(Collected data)

Lemma metrics_endpoint_outcomes_witness :
  fst (metrics_endpoint failing_request serving) = Ok metrics_unavailable.
Proof.
  destruct (metrics_endpoint_outcomes failing_request serving) as [H _].
  apply (H (Exc (OtherError "RuntimeError") "no cache")); reflexivity.
Defined.

(** * Ordering of the start-up *)

(** The boolean check decides the ordering property. *)
Lemma precedesb_seen (P Q : Event -> bool) (l : list Event) :
  forall seen,
    precedesb P Q seen l = true <->
    (forall l1 e l2, l = l1 ++ e :: l2 -> Q e = true ->
       seen = true \/ exists e', In e' l1 /\ P e' = true).
Proof.
  induction l as [|e0 l' IH]; intros seen; simpl.
  - split; [|reflexivity]. intros _ [|e1 l1] e l2 H; discriminate H.
  - rewrite andb_true_iff, IH. split.
    + intros [Hq Hrest] [|e1 l1] e l2 Heq Qe; simpl in Heq.
      * injection Heq as -> ->. rewrite Qe in Hq. left; exact Hq.
      * injection Heq as -> ->.
        destruct (Hrest l1 e l2 eq_refl Qe) as [Hs|(e' & Hin & Pe')].
        -- apply orb_true_iff in Hs as [Hs|Hs]; [left; exact Hs|].
           right. exists e1. split; [left; reflexivity | exact Hs].
        -- right. exists e'. split; [right; exact Hin | exact Pe'].
    + intros H. split.
      * destruct (Q e0) eqn:Qe; [|reflexivity].
        destruct (H [] e0 l' eq_refl Qe) as [Hs|(e' & [] & _)]. exact Hs.
      * intros l1 e l2 -> Qe.
        destruct (H (e0 :: l1) e l2 eq_refl Qe)
          as [Hs|(e' & [<-|Hin] & Pe')].
        -- left. rewrite Hs. reflexivity.
        -- left. rewrite Pe'. apply orb_true_r.
        -- right. exists e'. split; assumption.
Qed.

Lemma precedesb_spec (P Q : Event -> bool) (l : list Event) :
  precedesb P Q false l = true <-> precedes P Q l.
Proof.
  rewrite precedesb_seen. unfold precedes. split; intros H l1 e l2 Hl Qe.
  - destruct (H l1 e l2 Hl Qe) as [Hs|He]; [discriminate Hs | exact He].
  - right. exact (H l1 e l2 Hl Qe).
Qed.

Lemma main_order (env : Env) :
  precedesb validated spawns false (timeline (snd (main env initial))) = true
  /\ precedesb server_started creates_handler false
       (timeline (snd (main env initial))) = true
  /\ precedesb handler_created sets_ready false
       (timeline (snd (main env initial))) = true.
Proof. main_runs env ltac:(check; repeat split). Qed.

Lemma deploy_order (env : Env) :
  precedesb validated spawns_other false
    (timeline (snd (deploy env initial))) = true
  /\ precedesb validated creates_handler false
       (timeline (snd (deploy env initial))) = true
  /\ precedesb handler_created sets_ready false
       (timeline (snd (deploy env initial))) = true
  /\ existsb server_started (timeline (snd (deploy env initial))) = false.
Proof. deploy_runs env ltac:(check; repeat split). Qed.

(** C7 (counterexample): on the [create_app] path the initialisation task
    is spawned before validation has run, and the handler is created
    although no endpoint server was started by the program. *)
Lemma create_app_spawns_before_validation :
  ~ precedes validated spawns (timeline (snd (deploy env_ok initial)))
  /\ ~ precedes server_started creates_handler
         (timeline (snd (deploy env_ok initial))).
Proof.
  rewrite <- !precedesb_spec. split; vm_compute; discriminate.
Qed.

(** C7: in every run of [main], validation has succeeded before any
    concurrent activity is started, the endpoint server's site has started
    before the handler is created, and [is_ready] is written [True] only
    after the handler has been created.  On the [create_app] path the
    initialisation itself runs as a task spawned before validation and the
    program starts no endpoint server; inside that task validation
    precedes every other concurrent activity and the creation of the
    handler, and [is_ready] is written [True] only after the handler has
    been created. *)
Theorem startup_order (env : Env) :
  (precedes validated spawns (timeline (snd (main env initial)))
   /\ precedes server_started creates_handler
        (timeline (snd (main env initial)))
   /\ precedes handler_created sets_ready
        (timeline (snd (main env initial))))
  /\ (precedes validated spawns_other (timeline (snd (deploy env initial)))
      /\ precedes validated creates_handler
           (timeline (snd (deploy env initial)))
      /\ precedes handler_created sets_ready
           (timeline (snd (deploy env initial)))
      /\ Forall (fun e => server_started e = false)
           (timeline (snd (deploy env initial)))).
Proof.
  destruct (main_order env) as (H1 & H2 & H3).
  destruct (deploy_order env) as (H4 & H5 & H6 & H7).
  rewrite <- !precedesb_spec. repeat split; try assumption.
  apply List.Forall_forall. intros e He.
  destruct (server_started e) eqn:Hs; [|reflexivity].
  rewrite <- H7. symmetry. apply existsb_exists. exists e. split; assumption.
Qed.

(** * The readiness flag *)

Lemma never_clearedb_sound (l : list TradingBot) :
  forall seen,
    never_clearedb seen l = true ->
    (seen = true -> Forall (fun b => is_ready b = true) l)
    /\ never_cleared l.
Proof.
  unfold never_cleared.
  induction l as [|b0 l' IH]; intros seen; simpl.
  - intros _. split; [constructor|].
    intros [|b1 l1] b l2 H; discriminate H.
  - intros H. apply andb_true_iff in H as [Hb Hrest].
    destruct (IH _ Hrest) as [Hall Hnc]. split.
    + intros ->. simpl in Hall. constructor; [exact Hb | auto].
    + intros [|b1 l1] b l2 Heq Hr; simpl in Heq; injection Heq as -> ->.
      * apply Hall. rewrite Hr. apply orb_true_r.
      * exact (Hnc l1 b l2 eq_refl Hr).
Qed.

Lemma main_flag (env : Env) :
  never_clearedb false (snapshots (snd (main env initial))) = true
  /\ List.filter writes_ready (timeline (snd (main env initial)))
     = Assign (a_is_ready false)
       :: (if is_ready (bot (snd (main env initial)))
           then [Assign (a_is_ready true)] else []).
Proof. main_runs env ltac:(check; repeat split). Qed.

Lemma deploy_flag (env : Env) :
  never_clearedb false (snapshots (snd (deploy env initial))) = true
  /\ List.filter writes_ready (timeline (snd (deploy env initial)))
     = Assign (a_is_ready false)
       :: (if is_ready (bot (snd (deploy env initial)))
           then [Assign (a_is_ready true)] else []).
Proof. deploy_runs env ltac:(check; repeat split). Qed.

(** The operations that run while the bot is up leave the flag alone. *)
Lemma signal_handler_keeps_bot (stop : Res unit) (s : St) :
  bot (snd (signal_handler stop s)) = bot s.
Proof.
  unfold signal_handler, bind, logger, emit, get_bot, extern, sys_exit_,
    raise, ret; simpl.
  destruct (health_server (bot s)); simpl; [destruct stop|]; reflexivity.
Qed.

Lemma main_finally_keeps_bot (env : Env) (s : St) :
  bot (snd (main_finally env s)) = bot s.
Proof.
  unfold main_finally, bind, get_bot, extern, emit, logger,
    log_system_event, raise, ret; simpl.
  destruct (health_server (bot s)); simpl;
    [destruct (e_runner_cleanup env)|]; reflexivity.
Qed.

Lemma run_handler_keeps_bot (h : route_handler) (request : Request)
  (s : St) :
  bot (snd (run_handler h request s)) = bot s.
Proof.
  destruct h; simpl; try reflexivity.
  - unfold readiness_check, bind, get_bot, ret; simpl.
    destruct (is_ready (bot s) && truthy (telegram_handler (bot s)));
      reflexivity.
  - unfold metrics_endpoint, try_except, metrics_try, get_start_time,
      as_mapping, bind, extern, emit, logger, get_bot, raise, ret; simpl.
    destruct (q_time request) as [now|e]; simpl;
      [|destruct e; reflexivity].
    destruct (start_time (bot s)); simpl; [|reflexivity].
    destruct (q_get_metrics_summary request) as [summary|e]; simpl;
      [|destruct e; reflexivity].
    destruct (q_get_cache_stats request) as [cache_stats|e]; simpl;
      [|destruct e; reflexivity].
    destruct summary; reflexivity.
Qed.

(** C10: the flag of a bot instance starts false and is never cleared.
    Along every run of [main] and of the [create_app] path, once a
    recorded bot state has the flag set, every later one has it set; the
    writes to [is_ready] are the [False] of [__init__] followed, if the
    run gets that far, by a single [True], and the flag at the end of the
    run is true exactly if that write happened.  The signal handler, the
    [finally] suite of [main] and the route handlers do not change the
    bot, so shutdown and crash handling leave the flag as it is. *)
Theorem readiness_flag_monotone (env : Env) :
  (forall s, is_ready (bot (snd (new_TradingBot s))) = false)
  /\ (never_cleared (snapshots (snd (main env initial)))
      /\ List.filter writes_ready (timeline (snd (main env initial)))
         = Assign (a_is_ready false)
           :: (if is_ready (bot (snd (main env initial)))
               then [Assign (a_is_ready true)] else []))
  /\ (never_cleared (snapshots (snd (deploy env initial)))
      /\ List.filter writes_ready (timeline (snd (deploy env initial)))
         = Assign (a_is_ready false)
           :: (if is_ready (bot (snd (deploy env initial)))
               then [Assign (a_is_ready true)] else []))
  /\ (forall stop s, bot (snd (signal_handler stop s)) = bot s)
  /\ (forall s, bot (snd (main_finally env s)) = bot s)
  /\ (forall h request s, bot (snd (run_handler h request s)) = bot s).
Proof.
  destruct (main_flag env) as [Hm Hmw].
  destruct (deploy_flag env) as [Hd Hdw].
  split; [reflexivity|].
  split; [split; [apply (never_clearedb_sound _ false), Hm | exact Hmw]|].
  split; [split; [apply (never_clearedb_sound _ false), Hd | exact Hdw]|].
  split; [intros; apply signal_handler_keeps_bot|].
  split; [intros; apply main_finally_keeps_bot|].
  intros; apply run_handler_keeps_bot.
Qed.

(** * Further properties *)

(** ** Recording *)

Lemma since_app (l : list (Event * TradingBot)) (s : St) (b : TradingBot)
  (a : option Application) :
  since s {| bot := b; app := a; trace := l ++ trace s |}
  = rev (map fst l).
Proof.
  unfold since, timeline; simpl.
  rewrite map_app, rev_app_distr.
  rewrite <- (length_map fst (trace s)), <- length_rev.
  apply drop_app_length.
Qed.

(** Rewrites [since s s'] when the trace of [s'] visibly extends that of
    [s]. *)
Ltac prefix_of t base :=
  lazymatch t with
  | base => constr:(@nil (Event * TradingBot))
  | ?x :: ?t' => let l := prefix_of t' base in constr:(x :: l)
  end.

Ltac since_eval :=
  repeat match goal with
    | |- context [since ?s {| bot := ?b; app := ?a; trace := ?t |}] =>
        let base := eval cbv beta iota delta [trace] in (trace s) in
        let l := prefix_of t base in
        change (since s {| bot := b; app := a; trace := t |})
          with (since s {| bot := b; app := a; trace := l ++ trace s |});
        rewrite (since_app l s b a)
    end;
  cbv beta iota delta [List.rev List.map List.app fst].
(** [_apply_sorting] with non-empty sort columns that are all columns of the
    model appends one [ORDER BY] clause per column, in order: [asc] for each
    when no order is given, the one given order for each when it is a single
    ["asc"] or ["desc"], and the i-th order for the i-th column when a list of
    valid orders of the same length is given. *)
Theorem apply_sorting_valid (cls : crud) (stmt : select_stmt) (names : list string) :
  names <> [] ->
  Forall (fun n => getattr (__model__ cls) n = Some n /\ In n (model_columns (__model__ cls))) names ->
  let sorted clauses := Ok (SelectStmt (stmt_model stmt) (stmt_columns stmt) (stmt_filters stmt)
                              (stmt_order stmt ++ clauses) (stmt_offset stmt) (stmt_limit stmt)) in
  (forall sort_orders, truthy sort_orders = false ->
     _apply_sorting cls stmt (PList (map PStr names)) sort_orders = sorted (map Asc names))
  /\ (forall o, o = "asc" \/ o = "desc" ->
        _apply_sorting cls stmt (PList (map PStr names)) (PStr o) = sorted (map (clause_of o) names))
  /\ (forall orders, List.length orders = List.length names ->
        Forall (fun o => o = "asc" \/ o = "desc") orders ->
        _apply_sorting cls stmt (PList (map PStr names)) (PList (map PStr orders))
        = sorted (map (fun p => clause_of (fst p) (snd p)) (combine orders names))).
Proof.
  intros Hne Ha sorted.
  assert (Ht : truthy (PList (map PStr names)) = true)
    by (destruct names; [congruence|reflexivity]).
  unfold _apply_sorting; rewrite Ht; split; [|split].
  - intros so Hso; rewrite Hso; simpl.
    rewrite length_map, map_PStr_repeat; cbn [bind]; rewrite sorting_loop_ok by (rewrite ?repeat_length; auto).
    rewrite combine_repeat_clause; reflexivity.
  - intros o Ho.
    assert (Hto : truthy (PStr o) = true) by (destruct Ho as [-> | ->]; reflexivity).
    rewrite Hto; simpl; rewrite length_map, repeat_length, Nat.eqb_refl; simpl.
    rewrite map_PStr_repeat, find_valid_orders by (apply Forall_forall; intros x Hx;
      apply repeat_spec in Hx; subst; exact Ho).
    cbn [bind]; rewrite sorting_loop_ok by (rewrite ?repeat_length; auto).
    rewrite combine_repeat_clause; reflexivity.
  - intros orders Hl Hv.
    assert (Hto : truthy (PList (map PStr orders)) = true)
      by (destruct orders; [destruct names; simpl in Hl; congruence|reflexivity]).
    rewrite Hto; simpl; rewrite !length_map, Hl, Nat.eqb_refl; simpl.
    rewrite find_valid_orders by exact Hv.
    cbn [bind]; rewrite sorting_loop_ok by auto; reflexivity.
Qed.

**DIRECTIONS FOR THIS TASK**
Please reproduce the lines from the line with "(map fst l)." to the line with "(forall sort_orders, truthy", both ends included, exactly as they appear above.

**EXERCISE OUTPUT**
  = rev (map fst l).
Proof.
  unfold since, timeline; simpl.
  rewrite map_app, rev_app_distr.
  rewrite <- (length_map fst (trace s)), <- length_rev.
  apply drop_app_length.
Qed.

(** Rewrites [since s s'] when the trace of [s'] visibly extends that of
    [s]. *)
Ltac prefix_of t base :=
  lazymatch t with
  | base => constr:(@nil (Event * TradingBot))
  | ?x :: ?t' => let l := prefix_of t' base in constr:(x :: l)
  end.

Ltac since_eval :=
  repeat match goal with
    | |- context [since ?s {| bot := ?b; app := ?a; trace := ?t |}] =>
        let base := eval cbv beta iota delta [trace] in (trace s) in
        let l := prefix_of t base in
        change (since s {| bot := b; app := a; trace := t |})
          with (since s {| bot := b; app := a; trace := l ++ trace s |});
        rewrite (since_app l s b a)
    end;
  cbv beta iota delta [List.rev List.map List.app fst].
(** [_apply_sorting] with non-empty sort columns that are all columns of the
    model appends one [ORDER BY] clause per column, in order: [asc] for each
    when no order is given, the one given order for each when it is a single
    ["asc"] or ["desc"], and the i-th order for the i-th column when a list of
    valid orders of the same length is given. *)
Theorem apply_sorting_valid (cls : crud) (stmt : select_stmt) (names : list string) :
  names <> [] ->
  Forall (fun n => getattr (__model__ cls) n = Some n /\ In n (model_columns (__model__ cls))) names ->
  let sorted clauses := Ok (SelectStmt (stmt_model stmt) (stmt_columns stmt) (stmt_filters stmt)
                              (stmt_order stmt ++ clauses) (stmt_offset stmt) (stmt_limit stmt)) in
  (forall sort_orders, truthy sort_orders = false ->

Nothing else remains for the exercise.